- [Activity] Give again, word for word, every line below from the one that has "off) then ret (-1)" through the one that has "when ((0 <? n) && (i_size x <? off))", both included, and no others.

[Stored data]
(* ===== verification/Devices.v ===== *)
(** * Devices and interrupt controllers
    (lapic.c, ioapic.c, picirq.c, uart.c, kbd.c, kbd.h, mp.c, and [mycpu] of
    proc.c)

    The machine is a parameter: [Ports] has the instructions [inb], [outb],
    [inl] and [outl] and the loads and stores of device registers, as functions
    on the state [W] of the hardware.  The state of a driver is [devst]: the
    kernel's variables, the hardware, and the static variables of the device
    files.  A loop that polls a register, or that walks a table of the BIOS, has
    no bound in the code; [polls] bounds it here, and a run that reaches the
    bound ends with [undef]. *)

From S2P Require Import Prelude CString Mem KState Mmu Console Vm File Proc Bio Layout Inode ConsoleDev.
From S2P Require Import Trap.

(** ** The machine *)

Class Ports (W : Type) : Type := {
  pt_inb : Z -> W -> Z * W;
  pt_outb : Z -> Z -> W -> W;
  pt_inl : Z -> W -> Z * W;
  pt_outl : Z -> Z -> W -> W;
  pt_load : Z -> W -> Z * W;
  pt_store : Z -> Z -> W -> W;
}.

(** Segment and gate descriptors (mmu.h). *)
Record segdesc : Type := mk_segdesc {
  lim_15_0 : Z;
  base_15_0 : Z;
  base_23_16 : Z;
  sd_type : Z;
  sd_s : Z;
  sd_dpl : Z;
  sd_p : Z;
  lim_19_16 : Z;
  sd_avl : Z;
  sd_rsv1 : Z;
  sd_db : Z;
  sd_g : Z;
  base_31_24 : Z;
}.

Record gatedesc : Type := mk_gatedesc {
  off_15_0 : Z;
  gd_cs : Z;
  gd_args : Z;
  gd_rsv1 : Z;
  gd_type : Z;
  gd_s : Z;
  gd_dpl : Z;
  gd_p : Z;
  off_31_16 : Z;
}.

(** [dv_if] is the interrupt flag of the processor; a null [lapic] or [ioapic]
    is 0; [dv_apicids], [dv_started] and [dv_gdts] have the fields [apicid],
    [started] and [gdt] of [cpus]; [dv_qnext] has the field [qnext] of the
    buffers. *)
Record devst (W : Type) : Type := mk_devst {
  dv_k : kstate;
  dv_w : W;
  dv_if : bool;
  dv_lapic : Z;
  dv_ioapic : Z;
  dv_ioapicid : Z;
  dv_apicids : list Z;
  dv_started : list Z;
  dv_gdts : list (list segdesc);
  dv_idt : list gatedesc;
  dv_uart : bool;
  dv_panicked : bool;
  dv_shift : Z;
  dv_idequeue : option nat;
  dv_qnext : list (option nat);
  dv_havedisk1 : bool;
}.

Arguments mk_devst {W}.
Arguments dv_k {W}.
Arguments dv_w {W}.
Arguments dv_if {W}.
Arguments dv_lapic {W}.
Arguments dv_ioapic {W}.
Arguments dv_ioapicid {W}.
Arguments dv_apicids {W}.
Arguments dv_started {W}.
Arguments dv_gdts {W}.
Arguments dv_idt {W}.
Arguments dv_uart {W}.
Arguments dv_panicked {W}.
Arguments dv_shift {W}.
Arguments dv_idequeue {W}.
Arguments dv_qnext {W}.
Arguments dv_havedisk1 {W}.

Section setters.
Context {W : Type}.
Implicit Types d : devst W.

...

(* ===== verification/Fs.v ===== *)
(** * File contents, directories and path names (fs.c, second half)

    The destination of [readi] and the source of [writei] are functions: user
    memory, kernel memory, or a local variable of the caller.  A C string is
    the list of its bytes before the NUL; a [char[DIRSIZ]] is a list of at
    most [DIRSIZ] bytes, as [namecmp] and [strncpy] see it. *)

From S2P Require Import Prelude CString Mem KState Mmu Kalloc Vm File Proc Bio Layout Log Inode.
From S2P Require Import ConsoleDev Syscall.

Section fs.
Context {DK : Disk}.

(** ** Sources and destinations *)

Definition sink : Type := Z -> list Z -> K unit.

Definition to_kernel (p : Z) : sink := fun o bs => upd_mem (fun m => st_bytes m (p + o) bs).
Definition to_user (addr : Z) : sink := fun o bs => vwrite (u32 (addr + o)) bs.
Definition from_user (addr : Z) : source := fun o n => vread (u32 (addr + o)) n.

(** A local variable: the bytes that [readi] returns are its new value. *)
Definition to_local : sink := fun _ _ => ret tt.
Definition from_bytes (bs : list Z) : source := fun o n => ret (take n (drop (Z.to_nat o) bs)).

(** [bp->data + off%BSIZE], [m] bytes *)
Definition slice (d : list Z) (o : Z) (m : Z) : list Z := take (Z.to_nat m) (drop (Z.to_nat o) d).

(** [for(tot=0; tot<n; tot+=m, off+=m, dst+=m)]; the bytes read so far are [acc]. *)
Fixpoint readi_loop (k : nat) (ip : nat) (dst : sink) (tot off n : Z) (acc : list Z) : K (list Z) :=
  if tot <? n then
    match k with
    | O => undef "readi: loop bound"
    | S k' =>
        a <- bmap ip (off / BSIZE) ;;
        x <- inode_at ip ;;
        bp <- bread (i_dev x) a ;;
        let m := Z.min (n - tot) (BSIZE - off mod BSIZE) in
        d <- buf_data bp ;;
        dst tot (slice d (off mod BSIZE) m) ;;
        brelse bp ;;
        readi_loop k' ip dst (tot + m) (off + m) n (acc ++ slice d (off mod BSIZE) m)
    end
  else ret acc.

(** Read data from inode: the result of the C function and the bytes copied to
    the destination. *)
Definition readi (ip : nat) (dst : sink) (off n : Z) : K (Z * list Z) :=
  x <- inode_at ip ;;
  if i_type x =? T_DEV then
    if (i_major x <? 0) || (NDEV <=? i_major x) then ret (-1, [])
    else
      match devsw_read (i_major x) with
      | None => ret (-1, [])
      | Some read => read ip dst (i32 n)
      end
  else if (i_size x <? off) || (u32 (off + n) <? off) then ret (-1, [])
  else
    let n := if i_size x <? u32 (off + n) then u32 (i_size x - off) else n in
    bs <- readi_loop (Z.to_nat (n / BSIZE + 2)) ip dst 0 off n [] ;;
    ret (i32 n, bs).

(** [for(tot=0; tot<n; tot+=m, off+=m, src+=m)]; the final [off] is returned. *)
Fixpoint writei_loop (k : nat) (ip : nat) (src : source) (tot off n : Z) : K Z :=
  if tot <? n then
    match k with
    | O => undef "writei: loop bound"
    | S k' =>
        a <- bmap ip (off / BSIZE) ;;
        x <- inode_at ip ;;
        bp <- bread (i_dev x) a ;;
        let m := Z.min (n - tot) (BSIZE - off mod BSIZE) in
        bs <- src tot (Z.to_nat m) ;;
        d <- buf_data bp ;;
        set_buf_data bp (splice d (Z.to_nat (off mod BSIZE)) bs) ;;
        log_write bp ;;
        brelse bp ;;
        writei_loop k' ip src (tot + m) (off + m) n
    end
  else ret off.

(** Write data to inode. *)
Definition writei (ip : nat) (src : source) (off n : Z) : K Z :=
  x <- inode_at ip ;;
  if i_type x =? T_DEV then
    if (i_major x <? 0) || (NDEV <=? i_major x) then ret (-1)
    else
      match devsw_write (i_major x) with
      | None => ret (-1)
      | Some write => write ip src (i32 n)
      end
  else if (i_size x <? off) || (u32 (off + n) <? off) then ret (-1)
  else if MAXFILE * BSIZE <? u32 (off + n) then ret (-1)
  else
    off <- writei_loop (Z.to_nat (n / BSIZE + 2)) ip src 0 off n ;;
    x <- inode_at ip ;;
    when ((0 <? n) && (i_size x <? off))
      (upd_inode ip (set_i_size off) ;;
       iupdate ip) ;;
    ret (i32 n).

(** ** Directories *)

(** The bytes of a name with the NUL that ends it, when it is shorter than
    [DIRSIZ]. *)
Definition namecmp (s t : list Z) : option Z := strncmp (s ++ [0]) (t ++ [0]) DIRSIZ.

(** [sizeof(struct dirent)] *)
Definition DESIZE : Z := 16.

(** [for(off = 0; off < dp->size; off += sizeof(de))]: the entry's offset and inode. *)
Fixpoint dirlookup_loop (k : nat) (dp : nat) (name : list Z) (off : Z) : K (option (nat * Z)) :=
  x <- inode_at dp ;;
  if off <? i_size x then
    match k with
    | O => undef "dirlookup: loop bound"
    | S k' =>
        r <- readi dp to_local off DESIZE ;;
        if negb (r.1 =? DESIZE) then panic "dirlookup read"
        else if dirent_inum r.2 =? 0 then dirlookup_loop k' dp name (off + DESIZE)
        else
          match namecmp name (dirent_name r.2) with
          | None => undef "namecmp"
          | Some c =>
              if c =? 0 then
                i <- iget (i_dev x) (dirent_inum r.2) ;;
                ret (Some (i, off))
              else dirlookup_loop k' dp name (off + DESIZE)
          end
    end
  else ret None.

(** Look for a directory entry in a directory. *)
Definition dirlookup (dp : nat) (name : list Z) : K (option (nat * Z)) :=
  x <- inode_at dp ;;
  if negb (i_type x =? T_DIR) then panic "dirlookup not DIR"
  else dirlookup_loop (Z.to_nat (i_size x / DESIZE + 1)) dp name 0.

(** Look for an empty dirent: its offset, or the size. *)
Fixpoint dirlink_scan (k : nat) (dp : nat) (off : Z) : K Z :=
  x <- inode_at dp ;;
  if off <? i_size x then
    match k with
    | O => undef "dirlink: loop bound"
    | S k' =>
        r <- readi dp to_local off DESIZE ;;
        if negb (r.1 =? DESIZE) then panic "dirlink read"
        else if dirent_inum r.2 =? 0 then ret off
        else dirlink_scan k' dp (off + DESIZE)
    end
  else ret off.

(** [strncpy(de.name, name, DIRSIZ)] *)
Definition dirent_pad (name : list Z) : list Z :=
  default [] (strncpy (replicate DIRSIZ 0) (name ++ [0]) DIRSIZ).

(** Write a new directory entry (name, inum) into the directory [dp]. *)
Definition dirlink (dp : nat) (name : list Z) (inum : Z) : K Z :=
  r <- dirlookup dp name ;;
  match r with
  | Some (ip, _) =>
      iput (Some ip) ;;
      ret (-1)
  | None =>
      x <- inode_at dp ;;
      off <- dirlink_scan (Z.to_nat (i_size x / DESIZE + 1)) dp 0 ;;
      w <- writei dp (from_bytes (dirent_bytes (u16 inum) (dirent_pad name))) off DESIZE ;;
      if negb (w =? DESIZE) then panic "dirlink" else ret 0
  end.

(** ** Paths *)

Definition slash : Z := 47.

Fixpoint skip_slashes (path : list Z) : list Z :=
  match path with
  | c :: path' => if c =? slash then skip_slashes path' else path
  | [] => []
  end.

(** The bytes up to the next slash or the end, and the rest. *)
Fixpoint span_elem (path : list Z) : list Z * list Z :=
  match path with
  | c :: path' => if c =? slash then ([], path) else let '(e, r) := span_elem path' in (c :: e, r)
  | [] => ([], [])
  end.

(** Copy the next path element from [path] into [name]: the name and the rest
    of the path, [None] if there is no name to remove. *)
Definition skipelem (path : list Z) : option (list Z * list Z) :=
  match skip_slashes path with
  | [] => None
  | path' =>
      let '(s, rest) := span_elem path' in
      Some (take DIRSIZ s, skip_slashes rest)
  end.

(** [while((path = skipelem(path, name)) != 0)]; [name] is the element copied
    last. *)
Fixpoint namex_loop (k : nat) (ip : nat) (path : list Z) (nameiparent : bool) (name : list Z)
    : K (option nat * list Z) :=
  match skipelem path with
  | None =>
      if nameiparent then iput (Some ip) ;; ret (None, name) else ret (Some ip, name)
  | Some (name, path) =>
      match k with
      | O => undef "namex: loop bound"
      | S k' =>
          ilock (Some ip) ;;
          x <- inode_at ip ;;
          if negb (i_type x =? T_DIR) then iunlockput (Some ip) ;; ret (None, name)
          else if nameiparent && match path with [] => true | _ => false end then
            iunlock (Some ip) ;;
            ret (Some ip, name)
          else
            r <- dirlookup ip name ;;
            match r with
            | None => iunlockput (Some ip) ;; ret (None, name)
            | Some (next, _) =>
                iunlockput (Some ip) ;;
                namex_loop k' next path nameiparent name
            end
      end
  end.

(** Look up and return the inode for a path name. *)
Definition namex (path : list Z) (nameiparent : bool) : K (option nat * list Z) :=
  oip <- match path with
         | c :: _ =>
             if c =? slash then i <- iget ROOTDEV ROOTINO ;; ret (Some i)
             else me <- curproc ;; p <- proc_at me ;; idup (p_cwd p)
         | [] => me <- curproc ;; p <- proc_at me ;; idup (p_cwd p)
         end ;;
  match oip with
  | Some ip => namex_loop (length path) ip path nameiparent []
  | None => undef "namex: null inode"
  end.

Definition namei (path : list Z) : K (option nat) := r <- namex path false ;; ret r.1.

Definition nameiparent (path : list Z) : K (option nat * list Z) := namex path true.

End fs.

- [Answer for this exercise]
  else if (i_size x <? off) || (u32 (off + n) <? off) then ret (-1)
  else if MAXFILE * BSIZE <? u32 (off + n) then ret (-1)
  else
    off <- writei_loop (Z.to_nat (n / BSIZE + 2)) ip src 0 off n ;;
    x <- inode_at ip ;;
    when ((0 <? n) && (i_size x <? off))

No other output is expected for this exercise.